▶ _TASK STATEMENT_
What are the lines of the listing below, word for word, from the first down to the one that contains "finite Numbers rounds to a finite Number"?

▶ _MATERIAL SUPPLIED_
* * * * * * *

(* ===== verification/RoundingOrder.v ===== *)
(** * Rounding and the order of the Numbers

    [round_ne] never crosses a value of the format: a rational between two
    finite Numbers rounds to a finite Number between them.  With the
    exactness of [Rounding] this bounds the result of an operation by the
    integers around its exact result, whatever the size of the operands;
    below the normal range too, where the relative error of
    [RoundingError] says nothing. *)

From Stdlib Require Import QArith Qround Lqa SpecFloat.
From stdpp Require Import numbers.
From S2P Require Import Prelude JsNumber Rounding RoundingError.

#[local] Open Scope Z_scope.

(** ** The exponent and the mantissa [round_pos] chooses *)

(** The exponent of the result before a carry: 52 below the binade of the
    rational, and [emin] for the subnormal numbers. *)
Definition exponent (n d : positive) : Z := Z.max (ilog2 n d - (prec - 1)) emin.

(** A finite Number whose value lies between two rationals. *)
Definition between (qa qb : Q) (x : number) : Prop :=
  ∃ v, value x v ∧ (qa <= v <= qb)%Q.

Lemma inject_Z_half_le a b : (inject_Z a - (1 # 2) <= inject_Z b)%Q → a ≤ b.
Proof.
  intros H. assert (inject_Z a < inject_Z (b + 1))%Q as Hlt.
  { rewrite inject_Z_plus. change (inject_Z 1) with 1%Q. lra. }
  rewrite <-Zlt_Qlt in Hlt. lia.
Qed.

Lemma inject_Z_le_half a b : (inject_Z a <= inject_Z b + (1 # 2))%Q → a ≤ b.
Proof. intros H. apply inject_Z_half_le. lra. Qed.

(** A rational scaled to the exponent [e] and back. *)
Lemma scale_le q b e : (q <= b * pow2 e → q * pow2 (- e) <= b)%Q.
Proof.
  intros H. pose proof (pow2_pos (- e)). pose proof (pow2_opp_mul e) as E.
  assert (b == b * pow2 e * pow2 (- e))%Q as -> by (rewrite <-Qmult_assoc, E; ring).
  apply Qmult_le_compat_r; lra.
Qed.

Lemma scale_ge q a e : (a * pow2 e <= q → a <= q * pow2 (- e))%Q.
Proof.
  intros H. pose proof (pow2_pos (- e)). pose proof (pow2_opp_mul e) as E.
  assert (a == a * pow2 e * pow2 (- e))%Q as -> by (rewrite <-Qmult_assoc, E; ring).
  apply Qmult_le_compat_r; lra.
Qed.

Lemma scale_lt q k e : (q < pow2 k → q * pow2 (- e) < pow2 (k - e))%Q.
Proof.
  intros H. pose proof (pow2_pos (- e)).
  rewrite (pow2_add k (- e) : (pow2 (k - e) == _)%Q).
  apply Qmult_lt_compat_r; lra.
Qed.

(** The mantissa is at most 2^53, and it has 53 bits above [emin]. *)
Lemma mantissa_range n d :
  let m := mantissa n d (exponent n d) in
  0 ≤ m ≤ 2 ^ prec ∧ (emin < exponent n d → 2 ^ (prec - 1) ≤ m).
Proof.
  cbv zeta. pose proof (ilog2_spec n d) as Hk.
  pose proof (mantissa_error n d (exponent n d)) as [Hlo Hhi].
  pose proof (pow2_pos (- exponent n d)). assert (0 < Zpos n # d)%Q by done.
  assert (0 ≤ mantissa n d (exponent n d)) as Hpos.
  { apply (inject_Z_le_half 0). change (inject_Z 0) with 0%Q.
    assert (0 < (Zpos n # d) * pow2 (- exponent n d))%Q by nra. lra. }
  revert Hlo Hhi Hpos. unfold exponent.
  destruct (Z.max_spec (ilog2 n d - (prec - 1)) emin) as [[Hlt ->]|[Hge ->]];
    intros Hlo Hhi Hpos.
  - split; [split; [done|]|lia]. apply inject_Z_half_le.
    destruct Hk as [_ Hk]. apply (scale_lt _ _ emin) in Hk.
    assert (pow2 (ilog2 n d + 1 - emin) <= pow2 prec)%Q by (apply pow2_le; lia).
    change (pow2 prec) with (inject_Z (2 ^ prec)) in *. lra.
  - pose proof (mantissa_bounds n d (ilog2 n d) Hk). lia.
Qed.

(** The result of [round_pos] when the exponent stays in the format: the
    finite number of the mantissa and the exponent chosen. *)
Lemma round_pos_finite n d :
  let e := exponent n d in
  let m := mantissa n d e in
  (e + (if m =? 2 ^ prec then 1 else 0) ≤ emax_m) →
  value (round_pos n d) (inject_Z m * pow2 e).
Proof.
  intros e m Hmax. destruct (mantissa_range n d) as [[H0 Hm] Hn].
  fold e m in H0, Hm, Hn. rewrite round_pos_mantissa. fold (exponent n d). fold e. cbv zeta. fold m.
  assert (emin ≤ e) as He by (unfold e, exponent; lia).
  destruct (Z.eqb_spec m (2 ^ prec)) as [E|E].
  - cbv beta iota. rewrite (proj2 (Z.ltb_ge _ _)) by lia.
    assert (inject_Z m * pow2 e == F2Q false 4503599627370496 (e + 1))%Q as ->.
    { rewrite E. unfold F2Q. rewrite (pow2_add e 1). change (pow2 1) with 2%Q.
      assert (inject_Z (2 ^ prec) == inject_Z (Zpos 4503599627370496) * 2)%Q as ->
        by (vm_compute; reflexivity). ring. }
    apply value_finite. split; [|lia].
    change (Z.log2 (Zpos 4503599627370496)) with 52. unfold prec. lia.
  - destruct m as [|p|p] eqn:Em; [|clear H0|lia].
    { assert (inject_Z 0 * pow2 e == 0)%Q as -> by ring. apply value_zero. }
    cbv beta iota. rewrite (proj2 (Z.ltb_ge _ _)) by lia. apply (value_finite false).
    split; [|lia]. assert (0 < 2 ^ (prec - 1)) by done.
    assert (Z.log2 (Zpos p) < prec) by (apply Z.log2_lt_pow2; lia).
    destruct (decide (emin < e)) as [Hlt|Hge]; [|lia].
    assert (prec - 1 ≤ Z.log2 (Zpos p)) by (apply Z.log2_le_pow2; [lia|]; by apply Hn).
    lia.
Qed.

(** ** Rounding a positive rational next to a value of the format *)

(** The exponent of a value of the format is the one [round_pos] chooses
    for its binade. *)
Lemma canonical_exponent m e :
  canonical m e → e = Z.max (Z.log2 (Zpos m) + e - (prec - 1)) emin.
Proof. intros [H _]. unfold prec in *. lia. Qed.

(** The binades of two ordered positive rationals are ordered. *)
Lemma binade_le q q' k k' :
  (pow2 k <= q)%Q → (q <= q')%Q → (q' < pow2 (k' + 1))%Q → k ≤ k'.
Proof. intros H1 H2 H3. assert (k < k' + 1) by (apply pow2_lt_inv; lra). lia. Qed.

Section next_to.
Context (n d : positive) (m' : positive) (e' : Z) (Hc : canonical m' e').

#[local] Abbreviation e := (exponent n d).
#[local] Abbreviation m := (mantissa n d (exponent n d)).

(** Below a value of the format: the result is not above it, and its
    exponent stays in the format. *)
Lemma round_pos_below :
  (Zpos n # d <= F2Q false m' e')%Q →
  (inject_Z m * pow2 e <= F2Q false m' e')%Q ∧
  e + (if m =? 2 ^ prec then 1 else 0) ≤ emax_m.
Proof using Hc.
  intros Hle. pose proof (ilog2_spec n d) as [Hk _].
  pose proof (F2Q_binade m' e') as [_ Hk'].
  pose proof (binade_le _ _ _ _ Hk Hle Hk') as Hkk.
  pose proof (canonical_exponent m' e' Hc) as He'. pose proof (canonical_lt m' e' Hc).
  destruct (mantissa_range n d) as [[H0 Hm] _]. destruct Hc as [_ Hmax].
  pose proof (pow2_pos e). unfold F2Q in *.
  destruct (decide (e = e')) as [E|E].
  - assert (m ≤ Zpos m') as Hmm.
    { apply inject_Z_half_le. destruct (mantissa_error n d e) as [Hlo _].
      rewrite <-E in Hle. apply scale_le in Hle. lra. }
    rewrite (proj2 (Z.eqb_neq _ _)) by lia. split; [|lia].
    rewrite <-E. rewrite Zle_Qle in Hmm. nra.
  - assert (e < e') as Hlt by (unfold exponent in *; lia).
    split; [|destruct (m =? 2 ^ prec); lia].
    assert (2 ^ (prec - 1) ≤ Zpos m') as Hm'.
    { apply Z.log2_le_pow2; [done|]. unfold exponent, prec in *. lia. }
    assert (pow2 (prec + e) <= pow2 (prec - 1 + e'))%Q as Hp by (apply pow2_le; lia).
    rewrite (pow2_add prec e), (pow2_add (prec - 1) e') in Hp.
    change (pow2 prec) with (inject_Z (2 ^ prec)) in Hp.
    change (pow2 (prec - 1)) with (inject_Z (2 ^ (prec - 1))) in Hp.
    pose proof (pow2_pos e'). rewrite Zle_Qle in Hm, Hm'. nra.
Qed.

(** Above a value of the format: the result is not below it. *)
Lemma round_pos_above :
  (F2Q false m' e' <= Zpos n # d)%Q → (F2Q false m' e' <= inject_Z m * pow2 e)%Q.
Proof using Hc.
  intros Hle. pose proof (ilog2_spec n d) as [_ Hk].
  pose proof (F2Q_binade m' e') as [Hk' _].
  pose proof (binade_le _ _ _ _ Hk' Hle Hk) as Hkk.
  pose proof (canonical_exponent m' e' Hc) as He'. pose proof (canonical_lt m' e' Hc) as Hm'.
  destruct (mantissa_range n d) as [_ Hn]. pose proof (pow2_pos e). unfold F2Q in *.
  destruct (decide (e = e')) as [E|E].
  - assert (Zpos m' ≤ m) as Hmm.
    { apply inject_Z_le_half. destruct (mantissa_error n d e) as [_ Hhi].
      rewrite <-E in Hle. apply scale_ge in Hle. lra. }
    rewrite <-E. rewrite Zle_Qle in Hmm. nra.
  - assert (e' < e) as Hlt by (unfold exponent in *; lia).
    assert (2 ^ (prec - 1) ≤ m) as Hm by (apply Hn; unfold exponent in *; lia).
    assert (pow2 (prec + e') <= pow2 (prec - 1 + e))%Q as Hp by (apply pow2_le; lia).
    rewrite (pow2_add prec e'), (pow2_add (prec - 1) e) in Hp.
    change (pow2 prec) with (inject_Z (2 ^ prec)) in Hp.
    change (pow2 (prec - 1)) with (inject_Z (2 ^ (prec - 1))) in Hp.
    pose proof (pow2_pos e'). rewrite Zlt_Qlt in Hm'. rewrite Zle_Qle in Hm. nra.
Qed.

End next_to.

(** ** Rounding between two Numbers *)

(** A finite Number of positive value is a value of the format. *)
Lemma value_positive x q :
  value x q → (0 < q)%Q → ∃ m e, canonical m e ∧ (F2Q false m e == q)%Q.
Proof.
  intros [(s & -> & E)|(s & m & e & -> & Hc & E & _ & Hs)]%value_cases Hq; [lra|].
  exists m, e. split; [done|]. destruct s; [|done].
  destruct Hs as [Hs _]. specialize (Hs eq_refl). lra.
Qed.

Lemma round_pos_between n d a b qa qb :
  value a qa → value b qb → (qa <= Zpos n # d <= qb)%Q →
  ∃ v, value (round_pos n d) v ∧ (qa <= v <= qb)%Q.
Proof.
  intros Ha Hb [Hlo Hhi]. assert (0 < Zpos n # d)%Q as Hq by done.
  destruct (value_positive b qb Hb ltac:(lra)) as (mb & eb & Hcb & Eb).
  rewrite <-Eb in Hhi. destruct (round_pos_below n d mb eb Hcb Hhi) as [Hle Hmax].
  exists (inject_Z (mantissa n d (exponent n d)) * pow2 (exponent n d))%Q.
  split; [by apply round_pos_finite|]. split; [|lra].
  destruct (Qlt_le_dec 0 qa) as [Hpos|Hneg].
  - destruct (value_positive a qa Ha Hpos) as (ma & ea & Hca & Ea).
    rewrite <-Ea in *. by apply round_pos_above.
  - destruct (mantissa_range n d) as [[H0 _] _]. rewrite Zle_Qle in H0.
    pose proof (pow2_pos (exponent n d)). change (inject_Z 0) with 0%Q in H0. nra.
Qed.

(** A rational between the values of two finite Numbers rounds to a finite
    Number between them. *)
Lemma round_ne_between sz a b qa qb q :
  value a qa → value b qb → (qa <= q <= qb)%Q →
  ∃ v, value (round_ne sz q) v ∧ (qa <= v <= qb)%Q.
Proof.
  intros Ha Hb [Hlo Hhi]. destruct q as [[|n|n] d]; unfold round_ne; simpl.
  - exists 0%Q. split; [apply value_zero|]. assert (0 # d == 0)%Q by done. lra.
  - by apply (round_pos_between n d a b).
  - change (Z.neg n # d)%Q with (- (Zpos n # d))%Q in *.
    destruct (round_pos_between n d (neg b) (neg a) (- qb) (- qa)) as (v & Hv & Hvl & Hvh);
      [by apply neg_value..|lra|].
    exists (- v)%Q. split; [by apply (neg_value _ v)|lra].
Qed.

(** The relative error, for a zero or a rational of the normal range. *)
Lemma round_ne_near0 sz q : (q == 0)%Q ∨ normal_range q → near (round_ne sz q) q.
Proof.
  intros [E|Hn]; [|by apply round_ne_near].
  exists 0%Q. split; rewrite E; [apply value_zero|lra].
Qed.

(** ** Theorems *)

(** C28: rounding never crosses a Number.  When the exact result of an
    operation lies between the values of two finite Numbers, [+], [*] and
    [/] return a finite Number between them: in particular the result of
    an operation on Numbers of the layout is bounded by the integers that
    bound the exact result. *)
Theorem operations_between x y a b qx qy qa qb :
  value x qx → value y qy → value a qa → value b qb →
  ((qa <= qx + qy <= qb)%Q → between qa qb (add x y)) ∧
  ((qa <= qx * qy <= qb)%Q → between qa qb (mul x y)) ∧
  (¬ (qy == 0)%Q → (qa <= qx / qy <= qb)%Q → between qa qb (div x y)).
Proof.
  intros Hx Hy Ha Hb. unfold between. split_and!.
  - intros Hr. rewrite (add_value x y qx qy) by done. by apply (round_ne_between _ a b).
  - intros Hr. rewrite (mul_value x y qx qy) by done. by apply (round_ne_between _ a b).
  - intros H0 Hr. rewrite (div_value x y qx qy) by done. by apply (round_ne_between _ a b).
Qed.

(** 968 / 1086 and the like lie between zero and one. *)
Lemma operations_between_witness :
  let x := of_Z 968 in
  let y := of_Z 1086 in
  ((0 <= 968 + 1086 <= 2054)%Q → between 0 2054 (add x y)) ∧
  ((0 <= 968 * 1086 <= 2054)%Q → between 0 2054 (mul x y)) ∧
  (¬ (1086 == 0)%Q → (0 <= 968 / 1086 <= 2054)%Q → between 0 2054 (div x y)).
Proof.
  intros x y.
  apply (operations_between x y (of_Z 0) (of_Z 2054) 968 1086 0 2054);
    (split; [done|]; by eexists).
Defined.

* * * * * * *

▶ _SOLUTION FOR THIS TASK_
(* ===== verification/RoundingOrder.v ===== *)
(** * Rounding and the order of the Numbers

    [round_ne] never crosses a value of the format: a rational between two
    finite Numbers rounds to a finite Number between them.  With the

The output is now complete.